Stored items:
§ §

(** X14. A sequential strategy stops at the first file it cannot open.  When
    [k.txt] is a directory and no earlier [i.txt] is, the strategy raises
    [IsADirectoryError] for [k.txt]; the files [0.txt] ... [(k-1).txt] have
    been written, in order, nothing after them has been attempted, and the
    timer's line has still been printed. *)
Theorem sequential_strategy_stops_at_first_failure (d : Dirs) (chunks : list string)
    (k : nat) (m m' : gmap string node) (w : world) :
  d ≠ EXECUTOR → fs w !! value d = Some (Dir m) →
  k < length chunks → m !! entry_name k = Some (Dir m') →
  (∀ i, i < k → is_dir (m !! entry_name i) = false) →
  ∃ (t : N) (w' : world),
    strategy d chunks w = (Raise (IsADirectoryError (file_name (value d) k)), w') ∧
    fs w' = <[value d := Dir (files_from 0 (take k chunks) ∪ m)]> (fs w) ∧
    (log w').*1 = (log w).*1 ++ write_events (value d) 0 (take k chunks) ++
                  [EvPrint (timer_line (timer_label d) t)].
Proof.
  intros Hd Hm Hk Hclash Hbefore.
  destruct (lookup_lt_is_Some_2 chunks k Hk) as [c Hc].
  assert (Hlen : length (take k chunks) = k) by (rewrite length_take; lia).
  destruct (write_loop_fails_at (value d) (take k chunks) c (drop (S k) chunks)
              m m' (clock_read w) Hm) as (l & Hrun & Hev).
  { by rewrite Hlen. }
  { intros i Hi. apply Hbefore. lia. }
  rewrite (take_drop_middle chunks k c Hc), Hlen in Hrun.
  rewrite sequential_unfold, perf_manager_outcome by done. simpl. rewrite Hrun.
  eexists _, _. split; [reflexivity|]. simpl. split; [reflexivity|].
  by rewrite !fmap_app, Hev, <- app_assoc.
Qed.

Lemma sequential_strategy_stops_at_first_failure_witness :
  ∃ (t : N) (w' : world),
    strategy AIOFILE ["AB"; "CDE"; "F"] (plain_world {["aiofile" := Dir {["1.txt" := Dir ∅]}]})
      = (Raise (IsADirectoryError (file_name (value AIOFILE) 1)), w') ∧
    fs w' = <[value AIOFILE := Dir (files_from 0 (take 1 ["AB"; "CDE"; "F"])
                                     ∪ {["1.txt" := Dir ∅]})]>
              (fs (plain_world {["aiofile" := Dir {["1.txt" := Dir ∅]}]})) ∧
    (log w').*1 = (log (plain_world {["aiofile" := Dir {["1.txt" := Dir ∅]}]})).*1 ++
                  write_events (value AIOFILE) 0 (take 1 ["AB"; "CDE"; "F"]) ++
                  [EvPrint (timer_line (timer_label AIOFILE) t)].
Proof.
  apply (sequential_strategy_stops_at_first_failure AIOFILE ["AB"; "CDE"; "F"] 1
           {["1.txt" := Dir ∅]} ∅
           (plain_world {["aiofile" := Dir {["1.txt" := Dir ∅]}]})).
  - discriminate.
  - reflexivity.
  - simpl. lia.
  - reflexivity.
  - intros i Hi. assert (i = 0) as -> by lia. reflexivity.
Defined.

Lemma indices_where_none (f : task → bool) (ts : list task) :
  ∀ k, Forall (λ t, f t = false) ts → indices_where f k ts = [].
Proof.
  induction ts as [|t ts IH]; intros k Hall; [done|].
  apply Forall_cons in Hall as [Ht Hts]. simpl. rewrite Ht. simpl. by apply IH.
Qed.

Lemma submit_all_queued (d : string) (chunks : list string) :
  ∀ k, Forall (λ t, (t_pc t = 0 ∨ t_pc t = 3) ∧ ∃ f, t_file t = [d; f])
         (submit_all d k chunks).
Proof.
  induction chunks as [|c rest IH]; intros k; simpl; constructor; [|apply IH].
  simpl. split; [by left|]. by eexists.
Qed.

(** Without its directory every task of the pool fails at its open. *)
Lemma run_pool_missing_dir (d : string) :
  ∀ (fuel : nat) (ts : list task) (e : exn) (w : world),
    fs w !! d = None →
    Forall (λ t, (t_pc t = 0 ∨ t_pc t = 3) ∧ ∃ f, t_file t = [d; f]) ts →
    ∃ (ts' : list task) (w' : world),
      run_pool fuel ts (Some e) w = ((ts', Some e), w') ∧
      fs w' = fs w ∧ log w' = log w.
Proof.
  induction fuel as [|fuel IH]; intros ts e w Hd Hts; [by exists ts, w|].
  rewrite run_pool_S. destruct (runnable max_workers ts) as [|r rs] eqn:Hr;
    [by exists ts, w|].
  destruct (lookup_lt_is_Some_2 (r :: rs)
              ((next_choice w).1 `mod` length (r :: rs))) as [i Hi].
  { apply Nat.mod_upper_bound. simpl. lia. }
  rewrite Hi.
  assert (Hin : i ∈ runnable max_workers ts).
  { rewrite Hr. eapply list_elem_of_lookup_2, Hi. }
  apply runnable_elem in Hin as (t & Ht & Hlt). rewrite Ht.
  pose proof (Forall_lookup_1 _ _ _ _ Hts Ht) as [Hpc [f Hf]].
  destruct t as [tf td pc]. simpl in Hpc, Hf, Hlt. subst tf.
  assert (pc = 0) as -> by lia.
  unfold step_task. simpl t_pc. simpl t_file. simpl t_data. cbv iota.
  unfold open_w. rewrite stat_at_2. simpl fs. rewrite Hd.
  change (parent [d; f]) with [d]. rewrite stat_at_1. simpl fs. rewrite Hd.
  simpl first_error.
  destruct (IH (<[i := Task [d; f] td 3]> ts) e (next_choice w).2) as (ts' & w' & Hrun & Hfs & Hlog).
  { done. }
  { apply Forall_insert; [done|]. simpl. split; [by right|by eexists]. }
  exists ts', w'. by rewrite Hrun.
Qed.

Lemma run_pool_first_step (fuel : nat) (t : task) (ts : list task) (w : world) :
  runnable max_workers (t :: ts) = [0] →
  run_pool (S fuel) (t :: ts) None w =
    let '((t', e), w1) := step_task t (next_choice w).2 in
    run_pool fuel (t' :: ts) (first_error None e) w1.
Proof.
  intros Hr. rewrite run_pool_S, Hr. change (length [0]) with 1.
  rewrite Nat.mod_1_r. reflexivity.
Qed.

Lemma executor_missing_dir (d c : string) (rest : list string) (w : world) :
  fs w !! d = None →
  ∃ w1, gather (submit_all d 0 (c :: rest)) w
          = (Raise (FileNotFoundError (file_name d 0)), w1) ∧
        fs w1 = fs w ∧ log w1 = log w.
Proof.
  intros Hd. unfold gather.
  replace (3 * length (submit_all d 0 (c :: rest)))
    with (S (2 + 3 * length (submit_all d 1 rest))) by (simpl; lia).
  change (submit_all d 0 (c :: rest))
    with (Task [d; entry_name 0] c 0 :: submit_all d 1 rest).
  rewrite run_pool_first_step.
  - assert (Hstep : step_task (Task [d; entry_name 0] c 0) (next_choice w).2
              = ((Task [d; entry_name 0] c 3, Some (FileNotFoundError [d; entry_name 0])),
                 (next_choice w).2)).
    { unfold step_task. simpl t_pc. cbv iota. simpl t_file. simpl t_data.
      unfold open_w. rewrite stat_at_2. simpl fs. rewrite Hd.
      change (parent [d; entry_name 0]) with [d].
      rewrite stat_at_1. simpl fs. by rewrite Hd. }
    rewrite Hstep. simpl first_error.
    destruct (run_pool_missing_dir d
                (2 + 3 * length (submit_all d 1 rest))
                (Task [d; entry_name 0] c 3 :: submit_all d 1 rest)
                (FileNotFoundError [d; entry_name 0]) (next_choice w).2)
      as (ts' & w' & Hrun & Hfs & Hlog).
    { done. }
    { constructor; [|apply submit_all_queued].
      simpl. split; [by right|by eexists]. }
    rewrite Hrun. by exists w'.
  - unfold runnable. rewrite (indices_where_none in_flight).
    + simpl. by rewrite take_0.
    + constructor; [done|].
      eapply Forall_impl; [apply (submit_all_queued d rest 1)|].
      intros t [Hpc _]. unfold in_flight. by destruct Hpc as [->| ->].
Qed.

§ §

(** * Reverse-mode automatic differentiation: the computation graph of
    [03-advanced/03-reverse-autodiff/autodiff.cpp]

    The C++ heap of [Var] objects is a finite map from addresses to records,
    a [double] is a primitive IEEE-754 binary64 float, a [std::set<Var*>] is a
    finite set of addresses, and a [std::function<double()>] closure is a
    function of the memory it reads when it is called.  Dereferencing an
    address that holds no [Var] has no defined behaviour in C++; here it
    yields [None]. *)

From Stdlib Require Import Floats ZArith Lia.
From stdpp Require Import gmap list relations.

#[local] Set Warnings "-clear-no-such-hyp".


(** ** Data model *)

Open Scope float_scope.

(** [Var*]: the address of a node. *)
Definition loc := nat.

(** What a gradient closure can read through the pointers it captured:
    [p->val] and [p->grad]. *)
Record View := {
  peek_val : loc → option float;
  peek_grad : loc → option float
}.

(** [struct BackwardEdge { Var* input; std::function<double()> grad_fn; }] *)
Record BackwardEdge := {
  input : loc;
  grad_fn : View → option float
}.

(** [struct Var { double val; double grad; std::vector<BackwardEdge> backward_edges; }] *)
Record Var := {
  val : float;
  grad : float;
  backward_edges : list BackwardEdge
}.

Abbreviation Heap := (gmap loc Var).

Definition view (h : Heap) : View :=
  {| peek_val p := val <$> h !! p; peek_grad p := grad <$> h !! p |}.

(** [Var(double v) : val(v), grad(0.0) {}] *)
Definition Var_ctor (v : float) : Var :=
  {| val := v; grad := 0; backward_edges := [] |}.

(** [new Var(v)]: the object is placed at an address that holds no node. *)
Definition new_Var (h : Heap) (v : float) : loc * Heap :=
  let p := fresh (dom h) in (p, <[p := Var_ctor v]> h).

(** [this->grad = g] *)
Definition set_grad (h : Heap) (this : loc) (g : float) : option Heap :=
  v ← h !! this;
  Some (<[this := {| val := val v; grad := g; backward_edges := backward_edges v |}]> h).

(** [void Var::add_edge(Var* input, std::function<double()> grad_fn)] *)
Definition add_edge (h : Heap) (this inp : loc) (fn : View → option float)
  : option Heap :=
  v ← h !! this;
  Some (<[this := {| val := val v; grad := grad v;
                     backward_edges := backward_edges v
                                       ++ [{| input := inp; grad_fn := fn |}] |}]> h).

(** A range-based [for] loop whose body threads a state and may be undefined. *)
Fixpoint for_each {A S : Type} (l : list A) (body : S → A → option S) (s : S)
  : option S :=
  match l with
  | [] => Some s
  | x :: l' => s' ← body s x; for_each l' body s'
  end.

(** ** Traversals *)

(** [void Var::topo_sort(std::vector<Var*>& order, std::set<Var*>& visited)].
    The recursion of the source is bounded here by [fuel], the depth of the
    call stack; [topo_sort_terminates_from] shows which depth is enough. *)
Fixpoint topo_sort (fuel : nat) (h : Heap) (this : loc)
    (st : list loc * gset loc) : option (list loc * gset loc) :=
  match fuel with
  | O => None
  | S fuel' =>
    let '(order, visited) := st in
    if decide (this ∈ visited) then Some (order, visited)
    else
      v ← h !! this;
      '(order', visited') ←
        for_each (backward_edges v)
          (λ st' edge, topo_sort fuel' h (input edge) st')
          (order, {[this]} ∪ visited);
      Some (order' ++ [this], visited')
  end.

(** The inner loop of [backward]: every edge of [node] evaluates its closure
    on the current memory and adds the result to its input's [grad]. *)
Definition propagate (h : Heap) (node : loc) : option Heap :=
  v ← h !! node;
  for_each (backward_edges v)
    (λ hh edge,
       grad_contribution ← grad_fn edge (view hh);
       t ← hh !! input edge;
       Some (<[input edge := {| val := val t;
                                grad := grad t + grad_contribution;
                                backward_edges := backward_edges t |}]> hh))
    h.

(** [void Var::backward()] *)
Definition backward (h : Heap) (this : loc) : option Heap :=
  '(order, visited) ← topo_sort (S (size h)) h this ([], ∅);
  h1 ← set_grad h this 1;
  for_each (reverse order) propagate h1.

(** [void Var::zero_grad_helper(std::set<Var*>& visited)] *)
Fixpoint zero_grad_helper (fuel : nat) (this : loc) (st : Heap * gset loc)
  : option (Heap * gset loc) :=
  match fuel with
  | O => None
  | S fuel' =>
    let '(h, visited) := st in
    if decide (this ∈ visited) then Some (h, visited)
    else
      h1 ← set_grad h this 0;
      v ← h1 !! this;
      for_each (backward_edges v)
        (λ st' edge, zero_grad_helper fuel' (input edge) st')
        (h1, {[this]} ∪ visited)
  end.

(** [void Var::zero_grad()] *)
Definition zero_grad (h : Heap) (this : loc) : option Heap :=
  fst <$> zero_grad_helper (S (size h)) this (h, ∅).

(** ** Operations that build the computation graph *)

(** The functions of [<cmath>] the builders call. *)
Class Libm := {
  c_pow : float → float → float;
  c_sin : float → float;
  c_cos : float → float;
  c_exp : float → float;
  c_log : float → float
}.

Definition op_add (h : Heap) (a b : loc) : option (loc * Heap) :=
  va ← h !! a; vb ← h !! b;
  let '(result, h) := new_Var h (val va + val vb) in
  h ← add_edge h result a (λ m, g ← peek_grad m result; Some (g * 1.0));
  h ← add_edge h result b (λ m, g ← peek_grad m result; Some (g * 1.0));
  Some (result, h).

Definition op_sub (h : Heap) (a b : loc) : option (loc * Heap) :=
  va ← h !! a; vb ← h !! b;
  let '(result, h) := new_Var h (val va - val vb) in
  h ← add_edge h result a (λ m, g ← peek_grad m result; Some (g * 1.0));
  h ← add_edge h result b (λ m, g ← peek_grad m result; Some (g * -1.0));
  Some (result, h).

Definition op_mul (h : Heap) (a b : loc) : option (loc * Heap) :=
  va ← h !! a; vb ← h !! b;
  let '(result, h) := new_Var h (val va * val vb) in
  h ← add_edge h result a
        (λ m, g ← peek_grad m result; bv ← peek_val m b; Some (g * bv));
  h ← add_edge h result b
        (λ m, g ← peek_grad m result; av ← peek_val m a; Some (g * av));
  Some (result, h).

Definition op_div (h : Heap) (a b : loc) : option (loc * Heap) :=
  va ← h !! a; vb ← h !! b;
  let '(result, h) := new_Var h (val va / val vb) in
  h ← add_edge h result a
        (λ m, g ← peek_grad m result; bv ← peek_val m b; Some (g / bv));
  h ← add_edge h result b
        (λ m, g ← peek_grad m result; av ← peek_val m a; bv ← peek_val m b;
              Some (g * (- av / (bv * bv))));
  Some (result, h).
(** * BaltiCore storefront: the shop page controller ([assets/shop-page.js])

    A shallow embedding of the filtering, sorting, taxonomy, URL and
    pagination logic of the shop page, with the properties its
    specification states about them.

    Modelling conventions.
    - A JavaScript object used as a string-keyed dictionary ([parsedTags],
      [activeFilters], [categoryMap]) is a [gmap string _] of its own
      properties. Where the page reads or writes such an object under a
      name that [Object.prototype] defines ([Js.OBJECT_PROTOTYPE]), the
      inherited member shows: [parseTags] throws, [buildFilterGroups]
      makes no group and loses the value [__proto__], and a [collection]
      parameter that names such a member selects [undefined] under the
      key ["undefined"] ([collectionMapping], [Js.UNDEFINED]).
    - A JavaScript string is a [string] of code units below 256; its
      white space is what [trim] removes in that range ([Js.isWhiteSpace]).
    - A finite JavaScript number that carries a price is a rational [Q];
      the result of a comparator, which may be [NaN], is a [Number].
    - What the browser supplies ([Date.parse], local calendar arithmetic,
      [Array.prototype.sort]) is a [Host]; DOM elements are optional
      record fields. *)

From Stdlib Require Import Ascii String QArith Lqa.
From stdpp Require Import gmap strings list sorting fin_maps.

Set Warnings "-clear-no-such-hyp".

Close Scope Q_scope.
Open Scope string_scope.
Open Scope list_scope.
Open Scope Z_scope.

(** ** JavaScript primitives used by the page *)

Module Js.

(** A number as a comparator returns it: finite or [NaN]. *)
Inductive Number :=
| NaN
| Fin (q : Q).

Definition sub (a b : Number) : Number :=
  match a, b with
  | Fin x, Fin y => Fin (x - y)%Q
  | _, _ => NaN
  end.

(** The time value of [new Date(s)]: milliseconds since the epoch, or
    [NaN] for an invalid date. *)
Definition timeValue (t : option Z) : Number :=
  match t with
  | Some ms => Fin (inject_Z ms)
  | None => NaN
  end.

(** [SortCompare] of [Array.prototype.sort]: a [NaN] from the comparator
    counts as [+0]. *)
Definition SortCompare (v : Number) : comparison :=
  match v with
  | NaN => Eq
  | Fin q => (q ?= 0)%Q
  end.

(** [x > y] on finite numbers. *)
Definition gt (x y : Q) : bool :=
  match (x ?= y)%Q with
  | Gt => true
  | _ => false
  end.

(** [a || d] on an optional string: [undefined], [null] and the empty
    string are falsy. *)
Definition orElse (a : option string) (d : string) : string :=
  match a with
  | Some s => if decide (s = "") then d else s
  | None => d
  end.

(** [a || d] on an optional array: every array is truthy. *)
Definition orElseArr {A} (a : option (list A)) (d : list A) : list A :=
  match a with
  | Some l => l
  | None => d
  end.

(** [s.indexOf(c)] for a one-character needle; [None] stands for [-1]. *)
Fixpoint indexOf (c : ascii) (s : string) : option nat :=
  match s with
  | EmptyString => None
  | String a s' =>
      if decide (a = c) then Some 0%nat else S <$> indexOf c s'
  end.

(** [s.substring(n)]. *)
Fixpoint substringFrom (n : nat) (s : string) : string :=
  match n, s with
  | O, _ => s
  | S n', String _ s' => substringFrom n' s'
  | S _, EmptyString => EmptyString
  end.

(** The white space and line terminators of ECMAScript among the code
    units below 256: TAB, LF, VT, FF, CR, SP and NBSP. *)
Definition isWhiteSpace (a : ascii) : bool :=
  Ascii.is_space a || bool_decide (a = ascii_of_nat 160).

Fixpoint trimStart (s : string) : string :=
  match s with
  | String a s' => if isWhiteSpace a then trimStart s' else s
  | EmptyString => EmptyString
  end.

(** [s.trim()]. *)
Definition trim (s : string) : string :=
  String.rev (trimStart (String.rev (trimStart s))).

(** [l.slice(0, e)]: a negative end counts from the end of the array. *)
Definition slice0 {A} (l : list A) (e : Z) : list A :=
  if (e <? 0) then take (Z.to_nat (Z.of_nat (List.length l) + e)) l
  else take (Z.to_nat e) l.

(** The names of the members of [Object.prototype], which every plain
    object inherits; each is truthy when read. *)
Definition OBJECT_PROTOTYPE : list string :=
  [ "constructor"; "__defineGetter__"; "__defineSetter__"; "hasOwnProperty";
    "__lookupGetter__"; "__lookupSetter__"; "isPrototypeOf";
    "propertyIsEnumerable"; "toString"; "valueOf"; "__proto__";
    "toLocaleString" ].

§ §

TRY IT:
When you reach the line with "(** X14. A sequential" in the records above, start writing out lines exactly, and stop once the line with "destruct (lookup_lt_is_Some_2 chunks" has been written; include nothing else.

SOLUTION FOR THIS EXERCISE:
(** X14. A sequential strategy stops at the first file it cannot open.  When
    [k.txt] is a directory and no earlier [i.txt] is, the strategy raises
    [IsADirectoryError] for [k.txt]; the files [0.txt] ... [(k-1).txt] have
    been written, in order, nothing after them has been attempted, and the
    timer's line has still been printed. *)
Theorem sequential_strategy_stops_at_first_failure (d : Dirs) (chunks : list string)
    (k : nat) (m m' : gmap string node) (w : world) :
  d ≠ EXECUTOR → fs w !! value d = Some (Dir m) →
  k < length chunks → m !! entry_name k = Some (Dir m') →
  (∀ i, i < k → is_dir (m !! entry_name i) = false) →
  ∃ (t : N) (w' : world),
    strategy d chunks w = (Raise (IsADirectoryError (file_name (value d) k)), w') ∧
    fs w' = <[value d := Dir (files_from 0 (take k chunks) ∪ m)]> (fs w) ∧
    (log w').*1 = (log w).*1 ++ write_events (value d) 0 (take k chunks) ++
                  [EvPrint (timer_line (timer_label d) t)].
Proof.
  intros Hd Hm Hk Hclash Hbefore.
  destruct (lookup_lt_is_Some_2 chunks k Hk) as [c Hc].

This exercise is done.